Question 4 True / False
The Stirling numbers of the first and second kind both count different aspects of the same combinatorial objects — set partitions.
TTrue
FFalse
Answer: False
The two kinds count entirely different combinatorial objects. S(n, k) — second kind — counts partitions of a set of n labeled elements into k non-empty unlabeled subsets. c(n, k) — first kind — counts permutations of n elements with exactly k disjoint cycles. These are different structures: a partition divides a set into non-overlapping groups (no order implied), while a permutation is a bijection from a set to itself (order in each cycle matters). The confusion between them is the most common error when learning Stirling numbers — they have related recurrence structures but answer completely different questions.
Question 5 Short Answer
Explain the role of Stirling numbers as 'change of basis' coefficients between falling factorials and ordinary powers of x.
Think about your answer, then reveal below.
Model answer: The falling factorial x^(n) = x(x−1)(x−2)···(x−n+1) and the ordinary power x^n are two different polynomial bases. Stirling numbers are the coefficients that convert between them. The falling factorial can be expanded as a sum of ordinary powers x^k, where the coefficients are (signed) Stirling numbers of the first kind: x^(n) = Σ s(n,k) x^k. Conversely, ordinary powers can be written as sums of falling factorials using Stirling numbers of the second kind: x^n = Σ S(n,k) x^(k). This 'change of basis' role is why Stirling numbers appear naturally in analysis (especially in finite differences and probability generating functions) wherever one basis is analytically convenient and the other is needed.
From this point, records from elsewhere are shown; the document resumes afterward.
(** The [finally] block issues no call.  It either returns, having removed
    the files its two path variables name and cleared the FSM context, or
    raises from [os.remove] before [state.clear()], leaving the FSM context
    as it was.  It returns when every file it is to remove can be removed. *)
Lemma cleanup_cases env m :
  exists m' r,
    cleanup env m = (m', r)
    /\ trace m' = trace m /\ dirs m' = dirs m
    /\ ((r = Val tt /\ fsm_state m' = None /\ fsm_data m' = ∅
         /\ disk m' = disk m ∖ scratch m)
        \/ (exists e, r = Exc e /\ fsm_state m' = fsm_state m
                      /\ fsm_data m' = fsm_data m))
    /\ (scratch_removable env m -> r = Val tt).
Proof.
  unfold cleanup, scratch_removable, scratch.
  destruct (remove_if_exists_cases env (video_path m) m)
    as (m1 & r1 & E1 & S1 & F1 & T1 & _ & A1 & D1 & R1 & C1 & G1).
  cbv beta iota delta [mbind M_bind get_video_path get_audio_path].
  rewrite E1.
  destruct C1 as [(-> & K1 & O1)|(e & -> & ->)].
  - cbv beta iota.
    destruct (remove_if_exists_cases env (audio_path m1) m1)
      as (m2 & r2 & E2 & S2 & F2 & T2 & _ & _ & D2 & R2 & C2 & G2).
    rewrite E2.
    destruct C2 as [(-> & K2 & O2)|(e & -> & ->)].
    + cbv beta iota. eexists _, (Val tt).
      split; [reflexivity|]. unfold clear, with_fsm.
      cbn [trace dirs fsm_state fsm_data disk].
      split; [congruence|]. split; [congruence|].
      split; [|reflexivity].
      left. split; [reflexivity|]. split; [reflexivity|].
      split; [reflexivity|]. rewrite K2, K1, A1. set_solver.
    + cbv beta iota. exists m1, (Exc e).
      split; [reflexivity|]. split; [exact T1|]. split; [exact D1|].
      split; [right; eauto|].
      intros Hok. exfalso.
      assert (Hr : @Exc unit e = Val tt); [|discriminate Hr].
      apply G2. intros q Hq. rewrite A1 in Hq.
      destruct (Hok q) as [Hnd Hgo]; [set_solver|].
      split; [congruence|].
      intros Hin. rewrite K1 in Hin.
      apply elem_of_difference in Hin as [Hin Hnot].
      destruct (Hgo Hin) as [[Ho Hr]|Horacle]; [left|right; exact Horacle].
      split; [apply O1; assumption|congruence].
  - cbv beta iota. exists m, (Exc e).
    split; [reflexivity|]. split; [reflexivity|]. split; [reflexivity|].
    split; [right; eauto|].
    intros Hok. apply G1. intros q Hq. apply Hok. set_solver.
Qed.

(** ** The [except] block *)

Lemma on_exception_eq env e m :
  on_exception env e m =
    (record (EEditText failure_text) (record (EPrint (error_line e)) m),
     match message_edit_text env failure_text with
     | Returns _ => Val tt
     | Raises e' => Exc e'
     end).
Proof.
  run. destruct (message_edit_text env failure_text) as [[]|]; reflexivity.
Qed.

(** ** The [try] block *)

Lemma no_speech_not_failure : no_speech_text <> failure_text.
Proof. vm_compute. discriminate. Qed.

Lemma response_not_failure lang t tr : response_text lang t tr <> failure_text.
Proof.
  intros H. apply (f_equal (fun s => nth 0 s 0)) in H.
  vm_compute in H. discriminate.
Qed.

Lemma accepted_not_failure lang : accepted_text lang <> failure_text.
Proof.
  intros H. apply (f_equal (fun s => nth 2 s 0)) in H.
  vm_compute in H. discriminate.
Qed.

Ltac stage_ok_leaf :=
  split; [cbn [language_of]; intros ? ?; congruence|];
  split; [cbn [is_translator_call]; intros ?; first [discriminate | eauto]|];
  lazymatch goal with
  | |- EEditText no_speech_text <> _ =>
    intros [= Habs]; exact (no_speech_not_failure Habs)
  | |- EEditText (response_text _ _ _) <> _ =>
    intros [= Habs]; exact (response_not_failure _ _ _ Habs)
  | |- _ => discriminate
  end.

Ltac case_oracle :=
  match goal with
  | |- context [match ?o with _ => _ end] =>
    lazymatch o with
    | context [match _ with _ => _ end] => fail
    | _ => destruct o eqn:?
    end
  end;
  cbv beta iota;
  cbn [fsm_state fsm_data disk dirs owned reading trace video_path audio_path
       fst snd].

Lemma pipeline_spec env lang fid m :
  fsm_state (pipeline env lang fid m).1 = fsm_state m
  /\ fsm_data (pipeline env lang fid m).1 = fsm_data m
  /\ disk m ⊆ disk (pipeline env lang fid m).1
  /\ disk (pipeline env lang fid m).1 ⊆ {[mp4_path fid; mp3_path fid]} ∪ disk m
  /\ (exists evs, trace (pipeline env lang fid m).1 = trace m ++ EGetFile fid :: evs
                  /\ Forall (stage_ok env lang fid) evs)
  /\ ((exists e, bot_get_file env fid = Raises e
                /\ pipeline env lang fid m = (record (EGetFile fid) m, Exc e))
      \/ (exists file, bot_get_file env fid = Returns file
                /\ video_path (pipeline env lang fid m).1 = Some (mp4_path fid)
                /\ audio_path (pipeline env lang fid m).1 = Some (mp3_path fid))).
Proof.
  destruct (pipeline env lang fid m) as [m' r] eqn:E.
  revert E. run. repeat case_oracle.
  all: intros [= <- <-].
  all: cbn [fsm_state fsm_data disk dirs owned reading trace video_path audio_path
       fst snd].
  all: (split; [reflexivity|]).
  all: (split; [reflexivity|]).
  all: (split; [set_solver|]).
  all: (split; [set_solver|]).
  all: split.
  all: try (left; eexists; split; reflexivity).
  all: try (right; eexists; repeat split; reflexivity).
  all: rewrite <- ?app_assoc; cbn [app]; eexists; (split; [reflexivity|]).
  all: repeat (constructor; [stage_ok_leaf|]); constructor.
Qed.

Ltac feed :=
  repeat match goal with
         | H : ?o = _ |- context [match ?o with _ => _ end] =>
           rewrite H; cbv beta iota;
           cbn [fsm_state fsm_data disk dirs owned reading trace video_path audio_path
       fst snd]
         end.

(** An exception of the fetch, the download, the extraction, the
    recognition or the translation leaves the [try] block. *)
Lemma raised_during_pipeline env lang fid e m :
  raised_during env lang fid e -> (pipeline env lang fid m).2 = Exc e.
Proof.
  intros H. destruct H.
  all: repeat match goal with
              | H : recognized _ _ _ _ _ |- _ => destruct H as [? ?]
              | H : extracted _ _ _ |- _ => destruct H as (? & ? & ? & ?)
              | H : downloaded _ _ _ |- _ => destruct H as (? & ? & ?)
              | H : write_raises _ _ |- _ => destruct H
              end.
  all: run; feed; reflexivity.
Qed.

(** With the statements before it returning, the handler is its [try]
    statement run on [started]. *)
Lemma process_language_choice_prelude env callback lang m :
  prelude_returns env callback lang ->
  process_language_choice env callback m =
    def (try_except_finally
           (pipeline env lang (fsm_data m !! video_file_id))
           (on_exception env) (cleanup env)) (started lang m).
Proof.
  intros (d & Hd & Hl & Ha & He).
  cbv beta iota zeta delta
    [process_language_choice def mbind M_bind mret M_ret raise
     split_underscore getitem get_data answer edit_text invoke
     set_video_path set_audio_path record started].
  rewrite Hd. cbv beta iota. rewrite Hl. cbv beta iota.
  rewrite Ha. cbv beta iota. rewrite He. cbv beta iota.
  cbn [fsm_state fsm_data disk dirs owned reading trace video_path audio_path].
  rewrite <- app_assoc. reflexivity.
Qed.

(** The [try] statement as a whole.  Whatever the body did, an exception
    of the body is printed and answered by the failure notice, and the
    [finally] block adds no call.  Then either the [finally] block returns,
    with the files named by the path variables removed and the FSM context
    cleared, or it raises from [os.remove], and the FSM context is what the
    body left.  It returns when the scratch files can be removed. *)
Lemma try_statement_cases env lang fid m :
  let body := pipeline env lang fid m in
  let whole := def (try_except_finally (pipeline env lang fid)
                      (on_exception env) (cleanup env)) m in
  trace whole.1 = trace body.1 ++
       match body.2 with
       | Exc e => [EPrint (error_line e); EEditText failure_text]
       | _ => []
       end
  /\ dirs whole.1 = dirs body.1
  /\ ((fsm_state whole.1 = None
       /\ fsm_data whole.1 = ∅
       /\ disk whole.1 = disk body.1 ∖ scratch body.1
       /\ whole.2 =
            match body.2 with
            | Exc e => match message_edit_text env failure_text with
                       | Returns _ => Val tt
                       | Raises e' => Exc e'
                       end
            | _ => Val tt
            end)
      \/ (exists e, whole.2 = Exc e
                    /\ fsm_state whole.1 = fsm_state body.1
                    /\ fsm_data whole.1 = fsm_data body.1
                    /\ ~ scratch_removable env body.1)).
Proof.
  cbv zeta. unfold def, try_except_finally.
  destruct (pipeline env lang fid m) as [m1 r1]. cbn [fst snd].
  destruct r1 as [[]| |e].
  - destruct (cleanup_cases env m1) as (m3 & r3 & -> & T3 & D3 & C3 & G3).
    rewrite app_nil_r.
    destruct C3 as [(-> & S3 & F3 & K3)|(e & -> & S3 & F3)]; cbn [fst snd].
    + split; [exact T3|]. split; [exact D3|]. left. auto.
    + split; [exact T3|]. split; [exact D3|]. right. exists e.
      split; [reflexivity|]. split; [exact S3|]. split; [exact F3|].
      intros Hok. specialize (G3 Hok). discriminate G3.
  - destruct (cleanup_cases env m1) as (m3 & r3 & -> & T3 & D3 & C3 & G3).
    rewrite app_nil_r.
    destruct C3 as [(-> & S3 & F3 & K3)|(e & -> & S3 & F3)]; cbn [fst snd].
    + split; [exact T3|]. split; [exact D3|]. left. auto.
    + split; [exact T3|]. split; [exact D3|]. right. exists e.
      split; [reflexivity|]. split; [exact S3|]. split; [exact F3|].
      intros Hok. specialize (G3 Hok). discriminate G3.
  - rewrite on_exception_eq.
    set (m2 := record (EEditText failure_text) (record (EPrint (error_line e)) m1)).
    assert (T2 : trace m2 = trace m1 ++ [EPrint (error_line e); EEditText failure_text]).
    { unfold m2, record. cbn [trace]. rewrite <- app_assoc. reflexivity. }
    destruct (cleanup_cases env m2) as (m3 & r3 & -> & T3 & D3 & C3 & G3).
    change (dirs m2) with (dirs m1) in D3.
    change (disk m2) with (disk m1) in C3.
    change (scratch m2) with (scratch m1) in C3.
    change (fsm_state m2) with (fsm_state m1) in C3.
    change (fsm_data m2) with (fsm_data m1) in C3.
    change (scratch_removable env m2) with (scratch_removable env m1) in G3.
    rewrite T2 in T3.
    destruct C3 as [(-> & S3 & F3 & K3)|(e3 & -> & S3 & F3)].
    + destruct (message_edit_text env failure_text) as [[]|e']; cbn [fst snd];
        (split; [exact T3|]); (split; [exact D3|]); left; auto.
    + destruct (message_edit_text env failure_text) as [[]|e']; cbn [fst snd];
        (split; [exact T3|]); (split; [exact D3|]); right; exists e3;
        (split; [reflexivity|]); (split; [exact S3|]); (split; [exact F3|]);
        intros Hok; specialize (G3 Hok); discriminate G3.
Qed.
(** An example: "lin" is logged in and plays the game that stands against
    the wall. *)
Definition lin_at_the_wall : App :=
  mkApp at_the_wall UserManager.lin_logged_in.

(** "lin" in a game that runs, one tick after its start. *)
Definition lin_playing : App :=
  mkApp running_game UserManager.lin_logged_in.

End UIController.
(* ===================================================================== *)
(** * Properties *)
(* ===================================================================== *)

Import SnakeGame.

(** ** Food placement *)

Section FoodFacts.

Variable random : nat → Q.

Lemma sampleFood_eq s :
  sampleFood random s
  = set_randomCalls (randomCalls s + 3) (set_food (Some (nthSample random s 0)) s).
Proof.
  unfold sampleFood, nthSample.
  replace (randomCalls s + 3 * 0)%nat with (randomCalls s) by lia.
  reflexivity.
Qed.

Lemma nthSample_shift s f k :
  nthSample random (set_randomCalls (randomCalls s + 3) (set_food f s)) k
  = nthSample random s (S k).
Proof.
  unfold nthSample; simpl.
  replace (randomCalls s + 3 + (k + (k + (k + 0))))%nat
    with (randomCalls s + S (k + S (k + S (k + 0))))%nat by lia.
  reflexivity.
Qed.

Lemma sampleOnSnake_shift s f k :
  sampleOnSnake random (set_randomCalls (randomCalls s + 3) (set_food f s)) k
  = sampleOnSnake random s (S k).
Proof.
  unfold sampleOnSnake. rewrite nthSample_shift. reflexivity.
Qed.

(** The loop, entered with [attempts] below the bound and with enough fuel
    to reach it, exits after some [n] passes: the food is sample [n - 1],
    the samples before it were on the snake, and if the last one is on the
    snake too the bound was reached. *)
Lemma generateFood_loop_spec fuel :
  ∀ attempts s,
    0 ≤ attempts < maxAttempts →
    maxAttempts - attempts ≤ Z.of_nat fuel →
    ∃ n : nat,
      (1 ≤ n)%nat ∧ attempts + Z.of_nat n ≤ maxAttempts ∧
      generateFood_loop random fuel attempts s
      = Some (set_randomCalls (randomCalls s + 3 * n)
                (set_food (Some (nthSample random s (n - 1))) s),
              attempts + Z.of_nat n) ∧
      (∀ k, (k < n - 1)%nat → sampleOnSnake random s k = true) ∧
      (sampleOnSnake random s (n - 1) = true → attempts + Z.of_nat n = maxAttempts).
Proof.
  unfold maxAttempts.
  induction fuel as [|fuel IH]; intros attempts s Hatt Hfuel; [lia|].
  cbn [generateFood_loop]. rewrite sampleFood_eq.
  set (s' := set_randomCalls _ _).
  assert (Hon : foodOnSnake s' = sampleOnSnake random s 0) by reflexivity.
  destruct (foodOnSnake s' && (attempts + 1 <? maxAttempts)) eqn:Hcond.
  - apply andb_true_iff in Hcond as [Hs Hlt]. unfold maxAttempts in Hlt.
    apply Z.ltb_lt in Hlt.
    destruct (IH (attempts + 1) s') as (n & Hn1 & Hn2 & Hrun & Hbefore & Hlast);
      [lia | lia |].
    exists (S n). split; [lia|]. split; [lia|].
    replace (S n - 1)%nat with (S (n - 1)) by lia.
    split; [|split].
    + rewrite Hrun. subst s'. rewrite nthSample_shift.
      f_equal. f_equal; [|lia].
      destruct s; unfold set_randomCalls, set_food; simpl. f_equal. lia.
    + intros [|k] Hk; [congruence|].
      subst s'. rewrite <- sampleOnSnake_shift with (f := Some (nthSample random s 0)).
      apply Hbefore. lia.
    + intros Hs'. subst s'. rewrite <- sampleOnSnake_shift with (f := Some (nthSample random s 0)) in Hs'.
      apply Hlast in Hs'. lia.
  - exists 1%nat. split; [lia|]. split; [lia|]. simpl.
    split; [|split].
    + subst s'. do 2 f_equal.
    + intros k Hk; lia.
    + intros Hs'. rewrite Hon, Hs' in Hcond. simpl in Hcond.
      unfold maxAttempts in Hcond. apply Z.ltb_ge in Hcond. lia.
Qed.

Lemma generateFood_loop_exits s :
  ∃ n : nat,
    (1 ≤ n ≤ 100)%nat ∧
    generateFood_loop random 100 0 s
    = Some (set_randomCalls (randomCalls s + 3 * n)
              (set_food (Some (nthSample random s (n - 1))) s),
            Z.of_nat n) ∧
    (∀ k, (k < n - 1)%nat → sampleOnSnake random s k = true) ∧
    (sampleOnSnake random s (n - 1) = true → n = 100%nat).
Proof.
  destruct (generateFood_loop_spec 100 0 s) as (n & H1 & H2 & Hrun & Hb & Hl);
    unfold maxAttempts in *; [lia | lia |].
  exists n. repeat split; try lia; auto.
  intros H. apply Hl in H. lia.
Qed.

(** What [generateFood] changes: the food and the count of random numbers. *)
Lemma generateFood_shape s :
  ∃ (n : nat) (f : Food),
    (1 ≤ n ≤ 100)%nat ∧ food_scale f = 0%Q ∧
    generateFood random s = set_randomCalls (randomCalls s + 3 * n) (set_food (Some f) s).
Proof.
  destruct (generateFood_loop_exits s) as (n & Hn & Hrun & _).
  exists n, (nthSample random s (n - 1)). split; [exact Hn|]. split; [reflexivity|].
  unfold generateFood. rewrite Hrun. reflexivity.
Qed.

(** C7.  [generateFood] ends after [n] samples, for some [n] between 1 and
    100, whatever the random numbers are: the loop exits with
    [attempts = n], and it has no path on which an exception is raised.
    The new food is the last sample drawn, with scale 0; every sample
    before it was on the snake; if the new food is on the snake then all
    100 samples were; and if any of the 100 samples is off the snake, so
    is the new food. *)
Theorem generateFood_bounded_rejection s :
  ∃ n : nat,
    (1 ≤ n ≤ 100)%nat ∧
    generateFood_loop random 100 0 s = Some (generateFood random s, Z.of_nat n) ∧
    randomCalls (generateFood random s) = (randomCalls s + 3 * n)%nat ∧
    snake (generateFood random s) = snake s ∧
    food (generateFood random s) = Some (nthSample random s (n - 1)) ∧
    food_scale (nthSample random s (n - 1)) = 0%Q ∧
    (∀ k, (k < n - 1)%nat → sampleOnSnake random s k = true) ∧
    (foodOnSnake (generateFood random s) = true →
       n = 100%nat ∧ ∀ k, (k < 100)%nat → sampleOnSnake random s k = true) ∧
    (∀ k, (k < 100)%nat → sampleOnSnake random s k = false →
       foodOnSnake (generateFood random s) = false).
Proof.
  destruct (generateFood_loop_exits s) as (n & Hn & Hrun & Hbefore & Hlast).
  assert (Hg : generateFood random s
               = set_randomCalls (randomCalls s + 3 * n)
                   (set_food (Some (nthSample random s (n - 1))) s)).
  { unfold generateFood. rewrite Hrun. reflexivity. }
  assert (Hfs : foodOnSnake (generateFood random s) = sampleOnSnake random s (n - 1)).
  { rewrite Hg. reflexivity. }
  assert (Hall : foodOnSnake (generateFood random s) = true →
                 n = 100%nat ∧ ∀ k, (k < 100)%nat → sampleOnSnake random s k = true).
  { intros H. rewrite Hfs in H. pose proof (Hlast H) as ->. split; [reflexivity|].
    intros k Hk. destruct (decide (k = 99%nat)) as [->|Hne]; [exact H|].
    apply Hbefore. lia. }
  exists n. split; [exact Hn|]. split; [rewrite Hg; exact Hrun|].
  split; [rewrite Hg; reflexivity|]. split; [rewrite Hg; reflexivity|].
  split; [rewrite Hg; reflexivity|]. split; [reflexivity|].
  split; [exact Hbefore|]. split; [exact Hall|].
  intros k Hk Hfree.
  destruct (foodOnSnake (generateFood random s)) eqn:E; [|reflexivity].
  destruct (Hall eq_refl) as [_ Hk']. rewrite (Hk' k Hk) in Hfree. discriminate.
Qed.

End FoodFacts.

(** ** Runs and invariants *)

Section Invariants.

Variable random : nat → Q.

(** From here on [generateFood] is used through [generateFood_shape]. *)
Local Opaque generateFood.

(** Case analysis on the first test in the goal. *)
Local Ltac case_if :=
  match goal with |- context [if ?b then _ else _] => destruct b end.

Lemma reaches_invariant (P : State → Prop) s0 s :
  P s0 →
  (∀ a s', P s' → P (after (step random a s'))) →
  reaches random s0 s → P s.
Proof.
  intros H0 Hstep Hr. induction Hr; auto.
Qed.

Lemma reaches_run acts : ∀ s0 s, reaches random s0 s → reaches random s0 (run random acts s).1.
Proof.
  induction acts as [|a acts IH]; intros s0 s Hr; simpl; [assumption|].
  specialize (IH s0 _ (reaches_step random s0 a s Hr)).
  destruct (run random acts (after (step random a s))); exact IH.
Qed.

Lemma after_step a s :
  after (step random a s)
  = match a with
    | Init => (init random s).1
    | Start => (start random s).1
    | Pause => pause s
    | Resume => resume s
    | Stop => stop s
    | SetDirection dir => setDirection dir s
    | TimerFires id => if timer_live id s then after (update random s) else s
    | SetCallbacks onScore onOver => set_callbacks onScore onOver s
    | ResetSpeed => set_speed 120 s
    end.
Proof.
  destruct a; unfold step;
    [ destruct (init random s); reflexivity
    | destruct (start random s); reflexivity
    | try reflexivity .. ].
  destruct (timer_live id s); reflexivity.
Qed.

(** *** The food-eating branch and [init], with [generateFood] unfolded *)

Lemma eat_eq s :
  ∃ (n : nat) (f : Food),
    (1 ≤ n ≤ 100)%nat ∧ food_scale f = 0%Q ∧
    eat random s
    = (let s2 := set_randomCalls (randomCalls s + 3 * n)
                   (set_food (Some f) (set_score (score s + 10) s)) in
       if speed s >? 60
       then set_gameLoop (Some (nextTimerId s))
              (set_nextTimerId (S (nextTimerId s))
                 (set_timers (timers (clearInterval (gameLoop s) s)
                              ++ [(nextTimerId s, speed s - 2)])
                    (set_speed (speed s - 2) s2)))
       else s2,
       if onScoreChange s then [ScoreChanged (score s + 10)] else []).
Proof.
  destruct (generateFood_shape random (set_score (score s + 10) s)) as (n & f & Hn & Hf & Hg).
  exists n, f. split; [exact Hn|]. split; [exact Hf|].
  unfold eat. rewrite Hg. destruct s; simpl.
  destruct (speed0 >? 60); [|reflexivity].
  destruct gameLoop0; reflexivity.
Qed.

Lemma init_eq s :
  ∃ (n : nat) (f : Food),
    (1 ≤ n ≤ 100)%nat ∧ food_scale f = 0%Q ∧
    (init random s).1
    = set_randomCalls (randomCalls s + 3 * n)
        (set_food (Some f)
           (set_score 0
              (set_nextDirection (mkCell 1 0)
                 (set_direction (mkCell 1 0)
                    (set_snake [mkCell (cols s / 2) (rows s / 2);
                                mkCell (cols s / 2 - 1) (rows s / 2);
                                mkCell (cols s / 2 - 2) (rows s / 2)] s))))).
Proof.
  unfold init.
  match goal with |- context [generateFood random ?t] =>
    destruct (generateFood_shape random t) as (n & f & Hn & Hf & Hg) end.
  exists n, f. split; [exact Hn|]. split; [exact Hf|].
  simpl. rewrite Hg. reflexivity.
Qed.

Lemma clear_only_timer id period :
  filter (λ t : nat * Z, t.1 ≠ id) [(id, period)] = [].
Proof.
  rewrite filter_cons. simpl. destruct (decide (id ≠ id)); [congruence | reflexivity].
Qed.

(** *** The timer table *)

Lemma constructor_timers_agree width height : timers_agree (constructor width height).
Proof. unfold timers_agree; simpl. auto. Qed.

(** Under the invariant [stop] leaves no timer and clears both flags. *)
Lemma stop_eq s :
  timers_agree s →
  stop s = set_gameLoop None (set_timers [] (set_isPaused false (set_isRunning false s))).
Proof.
  intros (Hp & Hn & Ht). unfold stop. destruct s; simpl in *.
  destruct isRunning0, isPaused0; simpl in *;
    try (destruct Ht as [-> ->]; reflexivity).
  destruct Ht as (id & period & Hid & -> & ->). simpl.
  destruct (Nat.eqb_spec id 0); [contradiction|]. simpl.
  unfold clearInterval, set_timers, set_gameLoop; simpl.
  rewrite clear_only_timer. reflexivity.
Qed.

Lemma stop_halted s : timers_agree s → halted (stop s).
Proof.
  intros H. rewrite (stop_eq s H). repeat split.
Qed.

Lemma halted_timers_agree s : halted s → nextTimerId s ≠ 0%nat → timers_agree s.
Proof.
  intros (Hr & Hp & Hg & Ht) Hn. unfold timers_agree. rewrite Hr, Hp. simpl.
  split; [discriminate | auto].
Qed.

Lemma stop_timers_agree s : timers_agree s → timers_agree (stop s).
Proof.
  intros H. apply halted_timers_agree; [apply stop_halted, H|].
  rewrite (stop_eq s H). simpl. apply H.
Qed.

Lemma pause_timers_agree s : timers_agree s → timers_agree (pause s).
Proof.
  intros (Hp & Hn & Ht). unfold pause, timers_agree in *. destruct s; simpl in *.
  destruct isRunning0, isPaused0; simpl in *; auto.
  destruct Ht as (id & period & Hid & -> & ->). simpl.
  rewrite clear_only_timer. auto.
Qed.

Lemma resume_timers_agree s : timers_agree s → timers_agree (resume s).
Proof.
  intros (Hp & Hn & Ht). unfold resume, timers_agree in *. destruct s; simpl in *.
  destruct isPaused0; simpl in *; [|auto].
  rewrite (Hp eq_refl) in *. simpl in *. destruct Ht as [-> ->]. simpl.
  split; [auto|]. split; [lia|]. exists nextTimerId0, speed0. auto.
Qed.

Lemma setDirection_timers_agree dir s : timers_agree s → timers_agree (setDirection dir s).
Proof.
  unfold setDirection. destruct (directions dir); [|auto].
  destruct (opposite _ _); auto.
Qed.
The polynomial basis analogy makes Stirling numbers analogous to binomial coefficients, which convert between the standard monomial basis and the choose-coefficient basis. The role of Stirling numbers as basis change operators explains their ubiquity: whenever an expression involves a factorial or power polynomial and you need to convert between representations, Stirling numbers are the natural tool. This connects combinatorics to analysis in a deep way — the cycle and partition structures of finite sets determine the algebra of polynomial operations on continuous variables.